**REQUIREMENT**:
Restate verbatim the span of lines below between the line with "Lemma trend_iter_steps (n" and the line with "(fl (ts_current st", including those two lines, and only that span.
◆ ◆ ◆ ◆
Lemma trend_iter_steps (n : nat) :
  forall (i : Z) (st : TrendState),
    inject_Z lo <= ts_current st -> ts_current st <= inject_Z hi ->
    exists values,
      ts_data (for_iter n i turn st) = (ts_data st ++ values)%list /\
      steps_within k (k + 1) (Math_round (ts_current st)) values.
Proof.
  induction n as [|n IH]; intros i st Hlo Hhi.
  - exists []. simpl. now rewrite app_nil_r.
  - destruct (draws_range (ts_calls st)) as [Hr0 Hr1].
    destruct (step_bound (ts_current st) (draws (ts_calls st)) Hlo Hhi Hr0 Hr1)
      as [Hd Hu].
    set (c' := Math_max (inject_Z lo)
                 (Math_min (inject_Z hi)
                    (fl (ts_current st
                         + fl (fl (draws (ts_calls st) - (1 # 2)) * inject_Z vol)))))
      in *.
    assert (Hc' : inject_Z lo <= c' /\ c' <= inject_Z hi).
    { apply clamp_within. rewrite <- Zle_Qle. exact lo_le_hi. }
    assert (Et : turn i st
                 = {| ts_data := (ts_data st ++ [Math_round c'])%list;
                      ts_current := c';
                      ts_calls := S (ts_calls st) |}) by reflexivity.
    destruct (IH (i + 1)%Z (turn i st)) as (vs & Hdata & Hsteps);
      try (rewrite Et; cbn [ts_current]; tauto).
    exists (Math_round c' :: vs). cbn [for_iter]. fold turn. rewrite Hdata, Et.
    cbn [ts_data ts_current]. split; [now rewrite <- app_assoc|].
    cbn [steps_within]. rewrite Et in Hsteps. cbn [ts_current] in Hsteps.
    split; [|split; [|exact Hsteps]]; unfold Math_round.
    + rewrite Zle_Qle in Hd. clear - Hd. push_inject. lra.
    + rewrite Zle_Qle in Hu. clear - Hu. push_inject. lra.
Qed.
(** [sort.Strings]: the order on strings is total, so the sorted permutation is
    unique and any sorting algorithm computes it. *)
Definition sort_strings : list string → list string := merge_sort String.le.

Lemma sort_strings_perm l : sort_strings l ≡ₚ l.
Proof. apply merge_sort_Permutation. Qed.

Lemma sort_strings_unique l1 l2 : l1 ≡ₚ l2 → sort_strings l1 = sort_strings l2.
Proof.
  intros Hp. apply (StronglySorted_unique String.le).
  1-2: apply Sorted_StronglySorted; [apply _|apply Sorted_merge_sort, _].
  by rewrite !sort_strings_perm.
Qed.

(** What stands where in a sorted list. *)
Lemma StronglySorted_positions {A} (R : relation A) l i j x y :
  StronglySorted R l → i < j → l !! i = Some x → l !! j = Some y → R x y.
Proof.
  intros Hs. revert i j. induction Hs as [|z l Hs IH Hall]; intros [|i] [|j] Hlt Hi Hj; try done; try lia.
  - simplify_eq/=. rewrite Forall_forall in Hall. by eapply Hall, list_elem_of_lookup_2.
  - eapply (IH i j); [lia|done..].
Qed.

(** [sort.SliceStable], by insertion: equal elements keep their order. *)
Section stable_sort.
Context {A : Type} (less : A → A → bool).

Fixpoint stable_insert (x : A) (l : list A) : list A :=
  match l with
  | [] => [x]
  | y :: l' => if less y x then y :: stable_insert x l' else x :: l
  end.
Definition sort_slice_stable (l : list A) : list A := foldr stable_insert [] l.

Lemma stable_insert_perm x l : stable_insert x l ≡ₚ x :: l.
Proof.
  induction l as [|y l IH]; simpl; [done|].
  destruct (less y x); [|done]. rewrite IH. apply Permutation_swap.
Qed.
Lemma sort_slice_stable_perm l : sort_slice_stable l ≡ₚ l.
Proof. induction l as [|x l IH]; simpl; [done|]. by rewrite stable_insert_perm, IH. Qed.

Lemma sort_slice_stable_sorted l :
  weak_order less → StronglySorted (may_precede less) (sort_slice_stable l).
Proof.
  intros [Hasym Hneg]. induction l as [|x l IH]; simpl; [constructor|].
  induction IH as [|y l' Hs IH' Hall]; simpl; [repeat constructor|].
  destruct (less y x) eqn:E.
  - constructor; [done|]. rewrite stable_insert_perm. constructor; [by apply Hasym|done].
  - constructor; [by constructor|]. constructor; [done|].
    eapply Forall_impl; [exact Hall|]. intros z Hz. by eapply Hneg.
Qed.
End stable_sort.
◆ ◆ ◆ ◆
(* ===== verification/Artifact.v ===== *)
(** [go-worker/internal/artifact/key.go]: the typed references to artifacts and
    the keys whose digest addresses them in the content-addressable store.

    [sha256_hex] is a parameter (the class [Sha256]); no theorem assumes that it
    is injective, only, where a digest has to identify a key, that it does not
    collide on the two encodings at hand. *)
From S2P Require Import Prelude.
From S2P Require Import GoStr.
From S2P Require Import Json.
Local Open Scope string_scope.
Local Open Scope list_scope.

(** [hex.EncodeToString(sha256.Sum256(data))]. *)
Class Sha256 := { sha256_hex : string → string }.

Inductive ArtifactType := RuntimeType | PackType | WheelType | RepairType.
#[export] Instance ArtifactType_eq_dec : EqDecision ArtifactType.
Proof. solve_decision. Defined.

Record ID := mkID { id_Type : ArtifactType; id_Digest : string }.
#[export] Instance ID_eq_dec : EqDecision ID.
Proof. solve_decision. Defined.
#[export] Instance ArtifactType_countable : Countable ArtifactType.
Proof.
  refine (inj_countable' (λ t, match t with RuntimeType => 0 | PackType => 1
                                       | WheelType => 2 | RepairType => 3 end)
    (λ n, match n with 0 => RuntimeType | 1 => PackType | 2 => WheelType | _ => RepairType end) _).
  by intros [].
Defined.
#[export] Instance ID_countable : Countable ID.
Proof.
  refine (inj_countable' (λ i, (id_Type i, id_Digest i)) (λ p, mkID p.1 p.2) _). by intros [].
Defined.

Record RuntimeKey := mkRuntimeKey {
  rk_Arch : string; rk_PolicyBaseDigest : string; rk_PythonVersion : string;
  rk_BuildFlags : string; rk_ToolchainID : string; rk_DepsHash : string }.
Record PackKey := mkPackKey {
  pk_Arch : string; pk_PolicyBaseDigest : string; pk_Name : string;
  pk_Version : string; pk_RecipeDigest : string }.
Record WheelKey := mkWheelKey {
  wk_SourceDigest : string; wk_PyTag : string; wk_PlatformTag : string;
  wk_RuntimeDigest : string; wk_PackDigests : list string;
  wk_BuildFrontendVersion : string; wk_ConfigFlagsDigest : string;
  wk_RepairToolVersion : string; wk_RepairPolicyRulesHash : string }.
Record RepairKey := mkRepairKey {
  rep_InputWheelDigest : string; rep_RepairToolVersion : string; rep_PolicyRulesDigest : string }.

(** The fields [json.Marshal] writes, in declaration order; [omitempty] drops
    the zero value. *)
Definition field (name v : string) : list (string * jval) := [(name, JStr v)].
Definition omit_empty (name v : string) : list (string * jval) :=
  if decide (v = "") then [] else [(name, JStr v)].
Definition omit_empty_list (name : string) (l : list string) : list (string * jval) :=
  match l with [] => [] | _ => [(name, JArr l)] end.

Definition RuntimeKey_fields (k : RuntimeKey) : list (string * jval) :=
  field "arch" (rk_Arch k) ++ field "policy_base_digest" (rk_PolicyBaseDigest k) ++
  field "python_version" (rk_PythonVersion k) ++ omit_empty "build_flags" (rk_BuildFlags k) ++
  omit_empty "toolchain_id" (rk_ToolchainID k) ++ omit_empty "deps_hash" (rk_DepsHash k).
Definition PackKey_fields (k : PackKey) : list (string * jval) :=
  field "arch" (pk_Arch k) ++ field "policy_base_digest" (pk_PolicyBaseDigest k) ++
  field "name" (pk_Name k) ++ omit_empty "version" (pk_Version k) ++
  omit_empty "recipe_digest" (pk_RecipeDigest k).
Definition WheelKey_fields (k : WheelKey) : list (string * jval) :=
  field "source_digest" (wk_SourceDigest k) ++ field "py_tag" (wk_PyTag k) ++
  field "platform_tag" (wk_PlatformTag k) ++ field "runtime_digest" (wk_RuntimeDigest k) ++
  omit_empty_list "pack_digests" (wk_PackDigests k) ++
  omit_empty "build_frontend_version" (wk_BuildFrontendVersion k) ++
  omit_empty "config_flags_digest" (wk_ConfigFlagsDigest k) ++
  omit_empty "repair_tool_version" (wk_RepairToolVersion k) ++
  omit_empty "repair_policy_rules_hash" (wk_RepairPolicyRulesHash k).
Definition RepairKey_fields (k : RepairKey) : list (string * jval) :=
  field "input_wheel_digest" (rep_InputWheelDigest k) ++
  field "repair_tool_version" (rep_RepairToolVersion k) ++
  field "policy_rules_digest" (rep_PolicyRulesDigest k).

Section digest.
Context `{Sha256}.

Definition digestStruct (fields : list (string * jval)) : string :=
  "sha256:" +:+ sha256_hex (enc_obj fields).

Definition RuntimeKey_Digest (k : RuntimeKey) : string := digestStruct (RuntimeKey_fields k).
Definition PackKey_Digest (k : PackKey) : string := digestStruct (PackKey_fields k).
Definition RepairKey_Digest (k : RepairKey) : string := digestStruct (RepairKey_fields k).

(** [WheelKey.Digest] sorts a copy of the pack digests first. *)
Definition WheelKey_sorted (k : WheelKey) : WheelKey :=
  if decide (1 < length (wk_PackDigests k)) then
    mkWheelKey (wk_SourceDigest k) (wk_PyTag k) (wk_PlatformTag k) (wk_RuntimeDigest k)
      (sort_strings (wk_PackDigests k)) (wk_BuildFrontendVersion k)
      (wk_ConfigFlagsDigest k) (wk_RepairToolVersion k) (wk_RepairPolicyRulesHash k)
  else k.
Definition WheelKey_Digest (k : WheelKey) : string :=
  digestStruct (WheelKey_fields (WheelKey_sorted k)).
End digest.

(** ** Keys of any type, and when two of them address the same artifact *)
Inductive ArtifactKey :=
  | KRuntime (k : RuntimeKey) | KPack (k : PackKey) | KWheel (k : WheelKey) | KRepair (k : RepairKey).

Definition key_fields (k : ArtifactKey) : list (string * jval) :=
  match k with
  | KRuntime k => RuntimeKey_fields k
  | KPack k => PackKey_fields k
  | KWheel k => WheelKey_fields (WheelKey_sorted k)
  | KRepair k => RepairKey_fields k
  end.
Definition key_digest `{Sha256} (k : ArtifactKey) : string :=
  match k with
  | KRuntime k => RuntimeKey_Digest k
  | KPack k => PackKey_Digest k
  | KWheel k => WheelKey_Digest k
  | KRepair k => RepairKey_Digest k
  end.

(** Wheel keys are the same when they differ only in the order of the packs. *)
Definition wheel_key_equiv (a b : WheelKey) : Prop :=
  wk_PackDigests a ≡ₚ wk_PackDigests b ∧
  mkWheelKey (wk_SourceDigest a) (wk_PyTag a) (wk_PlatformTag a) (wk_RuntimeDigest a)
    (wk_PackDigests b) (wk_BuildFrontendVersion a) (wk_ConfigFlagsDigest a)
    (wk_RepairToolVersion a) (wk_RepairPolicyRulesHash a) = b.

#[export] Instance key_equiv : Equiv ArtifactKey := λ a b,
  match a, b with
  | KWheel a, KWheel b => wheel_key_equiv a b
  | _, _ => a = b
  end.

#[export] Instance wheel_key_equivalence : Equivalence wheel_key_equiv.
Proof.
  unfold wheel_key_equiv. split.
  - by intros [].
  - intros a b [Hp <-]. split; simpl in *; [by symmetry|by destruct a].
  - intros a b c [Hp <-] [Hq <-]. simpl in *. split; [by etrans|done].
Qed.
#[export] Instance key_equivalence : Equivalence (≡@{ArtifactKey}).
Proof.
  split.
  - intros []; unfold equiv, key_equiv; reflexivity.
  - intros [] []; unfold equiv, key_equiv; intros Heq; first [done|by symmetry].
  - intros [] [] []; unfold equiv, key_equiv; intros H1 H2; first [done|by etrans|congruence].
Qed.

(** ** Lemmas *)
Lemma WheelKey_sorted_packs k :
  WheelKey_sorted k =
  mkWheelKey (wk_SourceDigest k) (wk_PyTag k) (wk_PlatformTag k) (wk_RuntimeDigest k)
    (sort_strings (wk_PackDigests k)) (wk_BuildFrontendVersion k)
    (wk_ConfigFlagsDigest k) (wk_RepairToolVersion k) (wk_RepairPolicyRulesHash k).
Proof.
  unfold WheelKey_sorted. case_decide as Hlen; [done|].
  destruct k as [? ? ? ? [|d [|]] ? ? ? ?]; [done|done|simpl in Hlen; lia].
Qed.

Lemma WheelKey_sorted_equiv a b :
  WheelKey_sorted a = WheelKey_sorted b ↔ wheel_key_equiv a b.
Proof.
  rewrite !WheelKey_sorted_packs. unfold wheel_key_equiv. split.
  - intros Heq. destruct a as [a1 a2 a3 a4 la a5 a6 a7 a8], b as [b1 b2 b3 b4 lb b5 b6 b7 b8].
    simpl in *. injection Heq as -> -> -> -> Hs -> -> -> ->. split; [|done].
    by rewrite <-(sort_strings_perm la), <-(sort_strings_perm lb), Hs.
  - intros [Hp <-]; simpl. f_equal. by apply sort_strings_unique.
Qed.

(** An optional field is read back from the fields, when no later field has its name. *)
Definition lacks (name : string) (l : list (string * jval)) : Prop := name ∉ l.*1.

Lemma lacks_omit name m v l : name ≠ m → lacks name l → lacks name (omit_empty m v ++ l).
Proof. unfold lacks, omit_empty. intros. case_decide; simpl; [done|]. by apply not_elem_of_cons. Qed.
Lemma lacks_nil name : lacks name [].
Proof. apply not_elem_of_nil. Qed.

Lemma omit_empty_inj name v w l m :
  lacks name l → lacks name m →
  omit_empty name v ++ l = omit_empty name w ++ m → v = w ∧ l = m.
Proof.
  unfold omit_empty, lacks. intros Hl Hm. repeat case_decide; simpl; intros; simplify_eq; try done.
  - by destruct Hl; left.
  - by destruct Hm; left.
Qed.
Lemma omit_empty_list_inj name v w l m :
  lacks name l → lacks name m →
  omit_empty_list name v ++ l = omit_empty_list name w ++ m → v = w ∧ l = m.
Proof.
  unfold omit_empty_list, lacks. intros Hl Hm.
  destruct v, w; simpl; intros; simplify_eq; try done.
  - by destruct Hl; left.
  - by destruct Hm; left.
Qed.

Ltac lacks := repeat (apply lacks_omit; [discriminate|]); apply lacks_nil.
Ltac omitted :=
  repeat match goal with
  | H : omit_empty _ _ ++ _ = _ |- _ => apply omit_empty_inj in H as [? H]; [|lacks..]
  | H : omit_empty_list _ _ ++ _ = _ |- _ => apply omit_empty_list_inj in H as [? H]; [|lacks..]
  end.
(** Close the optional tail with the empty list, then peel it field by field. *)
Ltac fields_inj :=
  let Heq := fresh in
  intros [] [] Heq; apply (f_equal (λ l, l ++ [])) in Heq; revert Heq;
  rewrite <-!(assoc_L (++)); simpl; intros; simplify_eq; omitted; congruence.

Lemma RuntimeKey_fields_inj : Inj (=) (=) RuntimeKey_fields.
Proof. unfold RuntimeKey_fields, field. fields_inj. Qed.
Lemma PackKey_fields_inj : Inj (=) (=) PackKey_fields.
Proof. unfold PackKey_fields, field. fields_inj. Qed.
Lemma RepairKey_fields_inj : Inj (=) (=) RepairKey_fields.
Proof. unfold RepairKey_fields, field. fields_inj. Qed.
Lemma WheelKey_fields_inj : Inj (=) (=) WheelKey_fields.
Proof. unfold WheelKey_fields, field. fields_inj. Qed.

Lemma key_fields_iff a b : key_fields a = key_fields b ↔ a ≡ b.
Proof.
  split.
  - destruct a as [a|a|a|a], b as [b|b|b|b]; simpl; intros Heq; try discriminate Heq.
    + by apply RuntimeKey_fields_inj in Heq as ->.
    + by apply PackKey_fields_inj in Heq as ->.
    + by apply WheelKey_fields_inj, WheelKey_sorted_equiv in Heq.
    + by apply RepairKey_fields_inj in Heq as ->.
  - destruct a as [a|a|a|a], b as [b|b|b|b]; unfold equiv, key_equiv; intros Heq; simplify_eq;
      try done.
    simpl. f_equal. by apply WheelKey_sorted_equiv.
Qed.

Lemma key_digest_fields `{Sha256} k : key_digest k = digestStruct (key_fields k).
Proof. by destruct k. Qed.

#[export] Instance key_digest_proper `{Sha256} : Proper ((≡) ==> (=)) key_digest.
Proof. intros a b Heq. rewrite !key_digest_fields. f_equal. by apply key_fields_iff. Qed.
◆ ◆ ◆ ◆
**TASK SOLUTION**:
Lemma trend_iter_steps (n : nat) :
  forall (i : Z) (st : TrendState),
    inject_Z lo <= ts_current st -> ts_current st <= inject_Z hi ->
    exists values,
      ts_data (for_iter n i turn st) = (ts_data st ++ values)%list /\
      steps_within k (k + 1) (Math_round (ts_current st)) values.
Proof.
  induction n as [|n IH]; intros i st Hlo Hhi.
  - exists []. simpl. now rewrite app_nil_r.
  - destruct (draws_range (ts_calls st)) as [Hr0 Hr1].
    destruct (step_bound (ts_current st) (draws (ts_calls st)) Hlo Hhi Hr0 Hr1)
      as [Hd Hu].
    set (c' := Math_max (inject_Z lo)
                 (Math_min (inject_Z hi)
                    (fl (ts_current st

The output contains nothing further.